Higher education: a revolutionary transformation journey

Higher education: a revolutionary transformation journey

 

For our featured blog this week, Sarah spoke to Sravan Banerjee, Organisation Design and Change Management professional, who shared his insightful experience of a recent large scale change and transformation project that he led in the Higher Education sector, with a leading UK University.

 

Transformation – a word often used, maybe overused, that has numerous connotations on its own. It means different things to different organisations and even within the same organisation, there are multiple versions floating around.

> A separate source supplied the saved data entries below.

(* ===== verification/Mock.v ===== *)
(** * The mock SMB server

    Models [mock_smb.go], an implementation of the interfaces of
    [smb_interfaces.go] in memory: an instance of [SMBLib].  File data,
    sessions, shares and open files are shared objects (an open file and the
    file table hold the same data, and a [FileInfo] is a view of it), so they
    live in heaps of the world.  A [range] over the file table that deletes
    and adds entries ([Rename] of a directory) visits the entries the table
    had when it began; Go leaves open whether entries added meanwhile are
    visited. Memory and offsets are unbounded. *)

From stdpp Require Import base numbers list gmap sets fin_maps strings.
From S2P Require Import Prelude Errors HandleMap Path Attributes Absfs Config.

Open Scope Z_scope.

(** ** Data *)

Record mockFileData := mkData {
  md_name : gostring;
  md_content : bytes;
  md_mode : Z;
  md_modTime : Z;
  md_isDir : bool;
}.

(** An argument of [recordOp]. *)
Inductive mock_arg := ArgInt (n : Z) | ArgMode (m : Z) | ArgString (s : gostring) | ArgTime (t : Z).

Record MockOperation := mkOperation {
  mo_Op : gostring;
  mo_Path : gostring;
  mo_Args : list mock_arg;
  mo_Time : Z;
}.

(** The injected errors may be nil, which hides later checks. *)
Record MockSMBBackend := mkBackend {
  mb_files : gmap gostring ptr;
  mb_shares : gset gostring;
  mb_errorOnPath : gmap gostring (option error);
  mb_errorOnOp : gmap gostring (option error);
  mb_operations : list MockOperation;
}.

Record MockSMBSession := mkMockSession { ms_loggedOff : bool }.
Record MockSMBShare := mkMockShare { msh_shareName : gostring; msh_unmounted : bool }.
Record MockSMBFile := mkMockFile {
  mf_path : gostring;
  mf_data : ptr;
  mf_flag : Z;
  mf_offset : nat;   (* never negative: Seek refuses; int64 overflow is left out *)
  mf_closed : bool;
}.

However, the meaning of the word has never rung truer than during this unprecedented crisis we find ourselves in globally. Organisations today are battling challenges on multiple fronts not the least of which is how to stay operationally viable in the short term, but also take a long hard look at their longer-term operating model.

This challenge is sector agnostic and be it private or public most business leaders face similar challenges. The Higher Education sector interestingly has perhaps remained the last bastion – largely unchallenged in its ways of working and perhaps not feeling the need to challenge the status quo as much as other sectors.  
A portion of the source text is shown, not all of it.